Metal recycles forever – and comes full circle
The lifecycle of metal packaging is anything but over once the contents have been used or consumed. Recycling means that today’s food can become tomorrow’s car bodywork and next week’s ship propeller – or be turned back into a can once again. The raw materials used to produce the can aren’t wasted, and instead are reused time and again in a closed cycle. Recycling one tonne of metal packaging saves more than two tonnes of raw materials. Energy consumption can be reduced by up to 95 per cent, which in turn helps reduce emissions.
The recycling rate is formidable: in the case of packaging steel, it has remained stable at over 90 per cent in Germany for many years; the corresponding figure for the European Union overall is around 76 per cent.
The recycling rates for aluminium are similarly impressive. In addition, the energy input to remelt aluminium is up to 95 per cent lower than it is for the extraction of primary aluminium. In absolute figures: the re-use of 1 kg of aluminium avoids 20 kg of CO2 emissions. Its quality and physical properties remain unchanged. The recycling rate for aluminium in Europe averages around 75 per cent. Another interesting aspect is that three-quarters of all aluminium produced to date is still in circulation – thanks to the durability of the material and its outstanding recycling properties.
Apropos metal decorating
Koenig & Bauer MetalPrint supplies production lines for coating and decorating of metal sheets – both tinplate and aluminium. The inside of food cans, for example, is coated to provide protection against corrosion.
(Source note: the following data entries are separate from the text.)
(** * ldsdirectory: household directory builder

    A shallow embedding of [ldsdirectory.py]: the [Member] dataclass with its
    two derived properties and [from_json], and the [DataFetcher] class with
    [load_members], [load_member_images], [_download_images] and
    [_download_file].

    Conventions of the embedding.
    - A decoded JSON document is a [pyval]: null, booleans, integers, strings,
      arrays and objects.  Non-integral numbers are not represented.
    - A Python [str] is a [string] whose characters are the code points
      U+0000 to U+00FF, one [ascii] per code point.
    - A Python exception is a value of [exn]; code that may raise returns a
      [result].
    - The network and the cache directory are explicit: every request is
      appended to a log, the answers come from an environment that may depend
      on the requests made so far, and the cache directory is a finite map
      from entry names to file contents. *)

From Stdlib Require Import ZArith Ascii String List DecimalString Bool Lia.
From Stdlib.Strings Require Import Byte.
From stdpp Require Import base option list gmap strings fin_maps fin_sets.

(** ** Exceptions and results *)

Inductive exn : Type :=
| KeyError
| TypeError
| AttributeError
| ValueError
| FileNotFoundError
| FileExistsError
| CredentialsNotSet          (* Exception('User or password not set') *)
| RemoteError (code : nat)   (* raised inside the client: transport, status, decoding *)
| OutsideCache.              (* a path that leaves the modelled directory *)

Inductive result (A : Type) : Type :=
| Ok (a : A)
| Raise (e : exn).
Arguments Ok {A} a.
Arguments Raise {A} e.

Definition result_bind {A B} (r : result A) (k : A → result B) : result B :=
  match r with
  | Ok a => k a
  | Raise e => Raise e
  end.

Declare Scope result_scope.
Delimit Scope result_scope with res.
Notation "'let*' x := r 'in' k" := (result_bind r (fun x => k))
  (at level 10, x name, r at level 100, k at level 200) : result_scope.

(** [[f(x) for x in xs]] where [f] may raise: left to right, first exception wins. *)
Fixpoint result_map {A B} (f : A → result B) (xs : list A) : result (list B) :=
  match xs with
  | [] => Ok []
  | x :: xs' =>
      (let* y := f x in
       let* ys := result_map f xs' in
       Ok (y :: ys))%res
  end.

(** ** Strings *)

Definition chr (n : nat) : ascii := ascii_of_nat n.
Definition ord (c : ascii) : nat := nat_of_ascii c.

Definition str1 (c : ascii) : string := String c EmptyString.

(** [str.isspace] on a single character, for the code points below 256. *)
Definition py_isspace (c : ascii) : bool :=
  let n := ord c in
  (9 <=? n) && (n <=? 13) || (28 <=? n) && (n <=? 32)
  || (n =? 133) || (n =? 160).

(** [str.strip()] the way the interpreter does it: advance an index from the
    left over whitespace, pull an index back from the right (never past
    the left one), and slice. *)
Fixpoint leading_space (s : string) : nat :=
  match s with
  | String c s' => if py_isspace c then S (leading_space s') else O
  | EmptyString => O
  end.

Fixpoint trailing_space (s : string) : nat :=
  match s with
  | String c s' =>
      let t := trailing_space s' in
      if (t =? String.length s') && py_isspace c then S t else t
  | EmptyString => O
  end.

Definition py_strip (s : string) : string :=
  let i := leading_space s in
  let j := Nat.max i (String.length s - trailing_space s) in
  substring i (j - i) s.

(** [str.split(sep)] for a one-character separator: scan with a start index
    [i] and a running length [n]; at each separator emit the slice
    [whole[i:i+n]] and restart behind it; emit the last slice at the end. *)
Fixpoint split_scan (sep : ascii) (whole : string) (i n : nat) (rest : string)
  : list string :=
  match rest with
  | EmptyString => [substring i n whole]
  | String c rest' =>
      if Ascii.eqb c sep
      then substring i n whole :: split_scan sep whole (i + n + 1) 0 rest'
      else split_scan sep whole i (S n) rest'
  end.

Definition py_split (sep : ascii) (s : string) : list string :=
  split_scan sep s 0 0 s.

(** [sep.join(parts)] *)
Definition py_join (sep : string) (parts : list string) : string :=
  String.concat sep parts.

(** [s.startswith(p)] *)
Fixpoint startswith (p s : string) : bool :=
  match p, s with
  | EmptyString, _ => true
  | String a p', String b s' => Ascii.eqb a b && startswith p' s'
  | String _ _, EmptyString => false
  end.

(** [s.replace(old, new)]: occurrences of [old] are found left to right and
    do not overlap.  [skip] counts the characters of a matched occurrence
    that are still to be passed over. *)
Fixpoint replace_scan (old new : string) (skip : nat) (s : string) : string :=
  match s with
  | EmptyString => EmptyString
  | String c s' =>
      match skip with
      | S k => replace_scan old new k s'
      | O =>
          if startswith old s
          then new +:+ replace_scan old new (String.length old - 1) s'
          else String c (replace_scan old new 0 s')
      end
  end.

(** With an empty [old], Python puts [new] before every character and at the end. *)
Fixpoint interleave (new s : string) : string :=
  match s with
  | EmptyString => new
  | String c s' => new +:+ String c (interleave new s')
  end.

Definition py_replace (old new s : string) : string :=
  match old with
  | EmptyString => interleave new s
  | String _ _ => replace_scan old new 0 s
  end.

(** [x in s] for strings: [x] occurs somewhere in [s]. *)
Fixpoint contains (x s : string) : bool :=
  startswith x s ||
  match s with
  | EmptyString => false
  | String _ s' => contains x s'
  end.

(** [os.path.join(a, p)] on a POSIX system. *)
Fixpoint last_char (s : string) : option ascii :=
  match s with
  | EmptyString => None
  | String c EmptyString => Some c
  | String _ s' => last_char s'
  end.

Definition endswith_slash (a : string) : bool :=
  match last_char a with
  | Some c => Ascii.eqb c "/"
  | None => false
  end.

Definition os_path_join (a p : string) : string :=
  if startswith "/" p then p
  else if (String.eqb a "" || endswith_slash a)%bool then a +:+ p
  else a +:+ "/" +:+ p.

(** ** Python values: what [.json()] hands back *)

#[local] Set Warnings "-register-all".

Inductive pyval : Type :=
| PNone
| PBool (b : bool)
| PInt (z : Z)
| PStr (s : string)
| PList (l : list pyval)
| PDict (d : list (string * pyval)).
The best example of this is the white inside surface of a tomato can.
Production of three-piece cans (primarily food cans) involves priming metal sheets – usually with a format of 1200 × 995 mm – with a colourless or white coating, before decorating them in multiple colours and finally applying a second coating. Next, the individual images are cut out of the sheet and welded to form a cylinder. All that remains is the addition of a base and lid – and the three-piece can is finished.
By contrast, a classic two-piece can (beverage can) is deep-drawn from an aluminium disc. This type of can is identified by the indentation in its base. Together with a lid, each can comprises two parts.
The decoration is printed directly around the can’s surface.